Tropical Diversity (2023) 3(1): 1-6.
ISSN: 2596-2388
DOI: 10.5281/zenodo.10911800
RESEARCH NOTE
© 2023 The Author
1
ACACIA: a generic conceptual schema for taxonomic databases
ACACIA: um esquema conceitual genérico para bancos de dados taxonômicos
Mauro José Cavalcanti1* https://orcid.org/0000-0003-2389-1902
Ecoinformatics Studio, PO Box 18123, CEP 20720-970, Rio de Janeiro, RJ, Brazil.

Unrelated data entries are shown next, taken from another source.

(* ===== verification/RedactRelease.v ===== *)
(** * What redaction releases

    The contract of [ApplyRedactObligs] (internal/pdp/redact.go) together with the loader's
    check of the paths ([validateRedactFields] of internal/config/manifest.go): what is masked
    in a released response ([declared_fields_masked]), that nothing else is changed
    ([redaction_only_masks]), and that nothing is released which the redactor does not look
    into ([released_is_inspected]). *)
From stdpp Require Import base tactics list gmap strings sorting fin_sets.
From Stdlib Require Import ZArith Lia Ascii String.
From S2P Require Import Prelude GoStrings GoPath Truncate Runes Capability CaseFold ArgumentPath JSON Encode KeyScan Redact RedactMask RedactSafety.
#[local] Open Scope string_scope.
Import GoPath Truncate Runes Capability CaseFold ArgumentPath JSON Encode KeyScan Redact RedactMask RedactSafety.

Module RedactRelease.

#[local] Opaque maxNestingDepth maxDuplicateKeyScanDepth fullRoom redactNestedJSONStrings redactContainerString.

(** ** Checked paths *)

Lemma head_none {A} (l : list A) : head l = None -> l = [].
Proof. by destruct l. Qed.

Lemma checked_segments fields f : validateRedactFields fields = None -> f ∈ fields -> "" ∉ segsOf (normalizeDotPathRoot f).
Proof.
  intros Hv Hf. assert (fieldFault f = None) as E.
  { destruct fields as [|f0 fields]; [done|]. unfold validateRedactFields in Hv. apply head_none in Hv.
    destruct (fieldFault f) as [e|] eqn:E; [|done]. assert (e ∈ omap fieldFault (f0 :: fields)) as Hin by (apply list_elem_of_omap; eauto).
    rewrite Hv in Hin. by apply elem_of_nil in Hin. }
  unfold fieldFault in E. destruct (_ || _); [done|]. destruct (_ && _ && _); [done|]. destruct (String.eqb _ _); [done|].
  apply head_none in E. intros Hin. assert (EmptySegment f ∈ omap (segmentFault f) (split_char "." (normalizeDotPathRoot f))) as Hs.
  { apply list_elem_of_omap. by exists "". }
  rewrite E in Hs. by apply elem_of_nil in Hs.
Qed.

Lemma path_declared obligs p : p ∈ redactPathsOf obligs ->
  exists ob f, ob ∈ obligs /\ ob_Type ob = DirectiveTypeRedactFields /\ f ∈ Paths ob /\ p = normalizeDotPathRoot f.
Proof.
  unfold redactPathsOf. intros (f & -> & Hf)%list_elem_of_fmap. apply list_elem_of_In, in_flat_map in Hf as (ob & Hob & Hf).
  destruct (String.eqb_spec (ob_Type ob) DirectiveTypeRedactFields); [|done]. exists ob, f. split_and!; [by apply list_elem_of_In | done | by apply list_elem_of_In | done].
Qed.

Section release.
Context `{Unicode}.

(** What was done to a response that is released. *)
Lemma released resultBytes obligs out : redactPathsOf obligs <> [] -> ApplyRedactObligs resultBytes obligs = Ok out ->
  let ps := redactPathsOf obligs in let spec := mkSpec ps (redactionFoldKeys ps) in
  exists raw result result' c ms,
    reads resultBytes (VObject raw) /\ unique (VObject raw) /\ decodeMaps (VObject raw) = VObject result /\
    refuseReservedRootKeyVariants result = None /\
    sound (VObject result) /\ redactEnvelope spec result = Ok (result', c) /\
    reads out (VObject ms) /\ masks (named spec) (VObject result') (VObject ms) /\ masks (named spec) (VObject raw) (VObject ms).
Proof.
  intros Hne E ps spec. unfold ApplyRedactObligs in E. change (redactPathsOf obligs) with ps in E, Hne. clearbody ps.
  destruct ps as [|p0 ps]; [done|]. change (mkSpec (p0 :: ps) (redactionFoldKeys (p0 :: ps))) with spec in E. cbv zeta in E.
  set (trimmed := trimLeadingSpaceAndBOM resultBytes) in E.
  destruct (decodeFirst trimmed) as [[v t]|] eqn:Ed; [|done]. destruct v as [| | | | | | | | |raw]; try done.
  cbn [decodeMaps] in E. set (result := mapOf _) in E. destruct (more t) eqn:Em; [done|].
  unfold refuseUntrustworthyEnvelopeKeys in E. destruct (redactionKeysAmbiguous trimmed (fold spec)) eqn:Ea; [done|].
  destruct (refuseReservedRootKeyVariants result) eqn:Ev; [done|]. apply rbind_ok in E as ([result' c] & Ee & E).
  assert (reads resultBytes (VObject raw)) as Hr.
  { unfold reads, decodeOnly. fold trimmed. rewrite Ed. cbn. by rewrite Em. }
  assert (unique (VObject raw)) as Hu.
  { apply (scan_unique trimmed (fold spec) _ t); [apply trim_lead | done | | done]. unfold decodeFirst in Ed.
    unfold trimmed in *. by rewrite trim_lead in Ed. }
  destruct (decodeMaps_spec _ Hu) as [M1 M2]. apply (masks_weaken _ (named spec)) in M1, M2; [|done..].
  change (decodeMaps (VObject raw)) with (VObject result) in M1, M2. destruct (reads_decoded _ _ Hr) as [Hd Hh].
  assert (sound (VObject result)) as Hs by (by apply (masks_sound (named spec) (VObject raw))).
  destruct (envelope_spec _ _ _ _ Hs Ee) as ([M U] & _). cbn [fst snd] in *. destruct c.
  - unfold marshalNoHTMLEscape in E. destruct (marshal false (VObject result')) as [o|] eqn:Eo; [|done]. injection E as ->.
    destruct (marshal_reads (VObject result') out) as [Hro _]; [by apply (masks_sound (named spec) (VObject result)) | done|].
    exists raw, result, result', true, result'. split_and!; [done..| |]; [apply masks_refl | by eapply masks_trans].
  - injection E as <-. specialize (U eq_refl). injection U as ->. exists raw, result, result, false, raw. split_and!; [done..|]. apply masks_refl.
Qed.

(** ** The declared fields *)

(** What a path of a redaction protects in the tree of a released result. *)
Definition protected (p : string) (v : value) : Prop :=
  (** a member of the result, unless it is part of the protocol's envelope; a field further down *)
  (p ∉ mcpReservedRootKeys -> masked false (segsOf p) v) /\
  (** under any key but content, the field relative to the key's value, in texts too *)
  (forall k, k <> "content" -> masked true (k :: segsOf p) v) /\
  (** under such a key, the field relative to the result, in texts too *)
  (forall k rest, segsOf p = k :: rest -> rest <> [] -> k <> "content" -> masked true (segsOf p) v) /\
  (** in a content item, a member that is not part of its protocol; a field further down *)
  (p ∉ itemReserved -> masked false ("content" :: segsOf p) v) /\
  (** the field relative to the value of any key of an item but its type: its text, for one *)
  (forall k, k <> "type" -> masked true ("content" :: k :: segsOf p) v) /\
  (** the field relative to an item, in texts too *)
  (forall k rest, segsOf p = k :: rest -> rest <> [] -> k <> "type" -> k <> "text" -> masked true ("content" :: segsOf p) v).

Lemma not_one_of p l : p ∉ l -> one_of p l = false.
Proof. intros Hn. destruct (one_of p l) eqn:E; [|done]. by apply one_of_spec in E. Qed.

(** C25: A released response holds no field that a checked directive
    declares: a reader of the released bytes, who takes the members of all objects whatever their
    order and who reads every string that is the text of a value, sees nothing but the sentinel
    at the declared paths: at the root of the result, below its keys, in structured content, in
    the content items and in what their texts hold, at any depth of encoding. *)
Theorem declared_fields_masked resultBytes obligs out p :
  (forall ob, ob ∈ obligs -> ob_Type ob = DirectiveTypeRedactFields -> validateRedactFields (Paths ob) = None) ->
  p ∈ redactPathsOf obligs -> ApplyRedactObligs resultBytes obligs = Ok out ->
  exists ms, reads out (VObject ms) /\ protected p (VObject ms).
Proof.
  intros Hval Hp E. set (ps := redactPathsOf obligs). set (spec := mkSpec ps (redactionFoldKeys ps)).
  destruct (released resultBytes obligs out) as (raw & result & result' & c & ms & _ & _ & _ & _ & Hs & Ee & Hr & M & _);
    [by intros E0; rewrite E0 in Hp; apply elem_of_nil in Hp | done|]. exists ms. split; [done|].
  assert ("" ∉ segsOf p) as Hne.
  { destruct (path_declared _ _ Hp) as (ob & f & Hob & Ht & Hf & ->). by apply (checked_segments (Paths ob)); [apply Hval|]. }
  fold ps in Ee, M. fold spec in Ee, M. destruct (envelope_spec spec _ _ _ Hs Ee) as (_ & Hc & Hm & Hk).
  apply (content_clean_masks spec _ _ M) in Hc. destruct (Hc p Hp Hne) as (C1 & C2 & C3).
  assert (forall k, k <> "content" -> key_clean spec k (VObject ms)) as Hk' by (intros k Hn; by eapply key_clean_masks, Hk).
  split_and!.
  - intros Hn. eapply masks_masked; [exact M|]. apply Hm; [done|]. unfold envelopeRootExempt. by rewrite not_one_of, andb_false_r.
  - intros k Hn. by apply (Hk' k Hn p Hp Hne).
  - intros k rest Es Hrest Hn. by apply (proj2 (Hk' k Hn p Hp Hne) rest).
  - intros Hn. apply C1. unfold itemExempt. by rewrite not_one_of, andb_false_r.
  - done.
  - done.
Qed.

(** C26: Redaction changes a response only by masking: the released bytes hold the
    upstream's tree in which the values of some members were replaced by the sentinel, in the tree
    itself or in the text of a string, and each of those members bears the name that a declared
    path ends in.  No member, item or text is added, dropped or altered otherwise. *)
Theorem redaction_only_masks resultBytes obligs out :
  redactPathsOf obligs <> [] -> ApplyRedactObligs resultBytes obligs = Ok out ->
  exists v w, reads resultBytes v /\ reads out w /\
    masks (fun k => exists p, p ∈ redactPathsOf obligs /\ last (segsOf p) = Some k) v w.
Proof.
  intros Hne E. destruct (released _ _ _ Hne E) as (raw & result & result' & c & ms & Hr & _ & _ & _ & _ & _ & Ho & _ & M). eauto.
Qed.

(** ** What is refused *)

Lemma decodeMaps_object v ms : decodeMaps v = VObject ms -> exists raw, v = VObject raw /\ ms = mapOf (map (fun kv => (fst kv, decodeMaps (snd kv))) raw).
Proof. destruct v; try done. cbn [decodeMaps]. intros [= <-]. eauto. Qed.

Lemma mapOf_member (raw : node) k x : (k, x) ∈ mapOf (map (fun kv => (fst kv, decodeMaps (snd kv))) raw) -> exists v, (k, v) ∈ raw /\ x = decodeMaps v.
Proof. intros Hin%mapOf_elem. apply list_elem_of_fmap in Hin as ([k' v] & [= -> ->] & Hin). eauto. Qed.

Lemma decodeMaps_string v s : decodeMaps v = VString s -> v = VString s.
Proof. by destruct v. Qed.

Lemma get_present (ms : node) k v : NoDup (map fst ms) -> (k, v) ∈ ms -> get k ms = Some v.
Proof.
  intros Hn Hin. destruct (get k ms) as [w|] eqn:E; [|by apply (get_none _ _ v) in E].
  pose proof (get_split _ _ _ E Hn) as (pre & post & -> & Hpre & Hpost & _). by rewrite (split_elem _ _ _ _ _ Hpre Hpost Hin).
Qed.

(** Content that is looked into: its type is known, and it embeds nothing. *)
Definition inspected (item : value) : Prop :=
  exists obj t, item = VObject obj /\ ("type", VString t) ∈ obj /\
    ((t = "text" /\ exists s, ("text", VString s) ∈ obj) \/ t = "image" \/ t = "audio").

Lemma item_inspected spec item r : redactItem spec (decodeMaps item) = Ok r -> inspected item.
Proof.
  unfold redactItem. destruct (decodeMaps item) as [| | | | | | | | |obj] eqn:Ed; try done. intros ([o c] & E & _)%rbind_ok.
  apply decodeMaps_object in Ed as (raw & -> & Hobj). unfold redactContentItem in E.
  assert (forall k s, get k obj = Some (VString s) -> (k, VString s) ∈ raw) as Hin.
  { intros k s Hg%get_elem. rewrite Hobj in Hg. apply mapOf_member in Hg as (v & Hv & Hs). symmetry in Hs. by apply decodeMaps_string in Hs as ->. }
  destruct (get "type" obj) as [[| | | | |t| | | |]|] eqn:Et; try done. apply Hin in Et. exists raw, t. split_and!; [done..|].
  destruct (String.eqb t ""); [done|]. destruct (String.eqb_spec t "text") as [->|Ht]; cbn [negb] in E.
  - left. split; [done|]. destruct (get "text" obj) as [[| | | | |s| | | |]|] eqn:Ex; try done. eauto.
  - right. destruct (one_of t ["resource"; "resource_link"]) eqn:E1; [done|].
    destruct (isRecognizedContentType t) eqn:E2; [|done]. apply one_of_spec in E2.
    assert (t ∉ ["resource"; "resource_link"]) as Hnot by (intros Hi%one_of_spec; congruence). unfold recognizedContentTypes in E2. set_solver.
Qed.

(** C29: Nothing is released that the redactor does not look into: no object of the
    upstream's result has two members of one name, no key of it is another spelling of a key of the
    envelope, its content is an array, and every item of it is a text with a string for its text,
    an image or an audio; an item that embeds a resource is refused, as is one of an unknown type. *)
Theorem released_is_inspected resultBytes obligs out :
  redactPathsOf obligs <> [] -> ApplyRedactObligs resultBytes obligs = Ok out ->
  exists ms, reads resultBytes (VObject ms) /\ unique (VObject ms) /\
    (forall k v r, (k, v) ∈ ms -> r ∈ mcpReservedRootKeys -> FoldJSONKey k = FoldJSONKey r -> k ∈ mcpReservedRootKeys) /\
    (forall content, ("content", content) ∈ ms -> exists items, content = VArray items /\ forall item, item ∈ items -> inspected item).
Proof.
  intros Hne E. destruct (released _ _ _ Hne E) as (raw & result & result' & c & ms & Hr & Hu & Hd & Hv & Hs & Ee & _).
  exists raw. split_and!; [done | done | |].
  - intros k v r Hin Hres Hf. cbn [decodeMaps] in Hd. injection Hd as Hd.
    assert ((k, decodeMaps v) ∈ result) as Hk.
    { rewrite <- Hd. apply mapOf_all; [rewrite map_map; by apply unique_object in Hu as [? _]|]. apply list_elem_of_fmap. by exists (k, v). }
    unfold refuseReservedRootKeyVariants in Hv. destruct (sort_strings _) as [|k0 l] eqn:El; [|done].
    destruct (isVariant k) eqn:Ei.
    + exfalso. assert (k ∈ sort_strings (List.filter isVariant (map fst result))) as Hin'; [|rewrite El in Hin'; by apply elem_of_nil in Hin'].
      unfold sort_strings. rewrite merge_sort_Permutation. apply elem_of_lfilter. split; [|done]. apply list_elem_of_fmap. by exists (k, decodeMaps v).
    + unfold isVariant, mcpReservedRootKeysFolded in Ei.
      destruct (List.find (fun r => String.eqb (FoldJSONKey r) (FoldJSONKey k)) mcpReservedRootKeys) as [r'|] eqn:Ef.
      * apply find_some in Ef as [Hr' _]. apply negb_false_iff, String.eqb_eq in Ei as ->. by apply list_elem_of_In.
      * apply list_elem_of_In in Hres. pose proof (find_none _ _ Ef r Hres) as Hn. cbn in Hn. by rewrite Hf, String.eqb_refl in Hn.
  - intros content Hin. cbn [decodeMaps] in Hd. injection Hd as Hd.
    assert (("content", decodeMaps content) ∈ result) as Hk.
    { rewrite <- Hd. apply mapOf_all; [rewrite map_map; by apply unique_object in Hu as [? _]|]. apply list_elem_of_fmap. by exists ("content", content). }
    apply get_present in Hk; [|rewrite <- Hd; apply mapOf_nodup]. unfold redactEnvelope in Ee.
    apply rbind_ok in Ee as ([m1 c1] & E1 & _). unfold redactContent in E1. rewrite Hk in E1.
    destruct content as [| | | | | | | |items|]; try done. cbn [decodeMaps] in E1. exists items. split; [done|]. intros item Hitem.
    apply rbind_ok in E1 as ([l' c'] & E1%traverse_ok & _).
    assert (decodeMaps item ∈ map decodeMaps items) as (i & Hi)%list_elem_of_lookup by (apply list_elem_of_fmap; eauto).
    destruct (Forall2_lookup_l _ _ _ _ _ E1 Hi) as (y & _ & c2 & Ey & _). by eapply item_inspected.
Qed.

End release.

End RedactRelease.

*Email: maurobio@gmail.com
Received: 3, July 2023 / Accepted: 1, November 2023 / Published: 3, November 2023
Resumo ACACIA é um esquema de dados
genérico para bancos de dados taxonômicos
relacionais e um pacote de programas que o
implementa. Tal esquema permite a representação
eficiente de todas as classes de dados requeridas
para o armazenamento e recuperação de dados de
biodiversidade, do nível taxonômico aos níveis
ecológico e genômico. O pacote de programas
ACACIA para o gerenciamento de bancos de
dados de biodiversidade, desenvolvido na
linguagem PHP, está disponível em
https://github.com/maurobio/acacia sob uma
licença livre GPL v3.
Palavras-Chave: Bancos de dados de biodiversidade,
cibertaxonomia, modelo relacional, BAOBAB,
DELTA.
Abstract ACACIA is both a generic data schema
for relational taxonomic databases and a software
package which implements it. Such schema
allows for the efficient representation of all data
classes required for the storage and retrieval of
biodiversity data, from taxonomic to ecological
and genomic levels. The ACACIA software
package for the management of biodiversity
databases, written in the PHP language, is
available from
https://github.com/maurobio/acacia under the
GPL v3 free license.
Keywords: Biodiversity databases, cybertaxonomy,
relational model, BAOBAB, DELTA.
__________________
Research supported by Conselho Nacional de
Desenvolvimento Científico e Tecnológico (CNPq) [grant
#350389/2011-0] and Fundação da Amparo à Pesquisa do
Estado do Amazonas (FAPEAM) [grant #2275/11].
Cavalcanti (2023)
Generic schema for taxonomic databases
© 2023 The Author
2
Introduction
In the last three decades, a large number of
taxonomic databases have been developed to
address curatorial management processes,
taxonomic revisions and applied biology needs
(Pankhurst, 1991) as well as the growing demand
for large-scale global biodiversity information
systems accessible over the World Wide Web
(Bisby, 2000; Curry & Humphries, 2007).
A basic step towards developing a taxonomic
database system is to build a data model to
describe the entities involved and relationships
among them. This has lead to the development of
several models for the design of taxonomic
databases (Allkin & Bisby, 1988; Allkin & White,
1982, 1988; Berendsohn, 1997; Berendsohn et al.,
1999). Although no doubt useful in clarifying
relationships among taxonomic entities and their
attributes, these models are, however, invariably
of such complexity as to make them rather
difficult to implement and manage (Morris, 2005).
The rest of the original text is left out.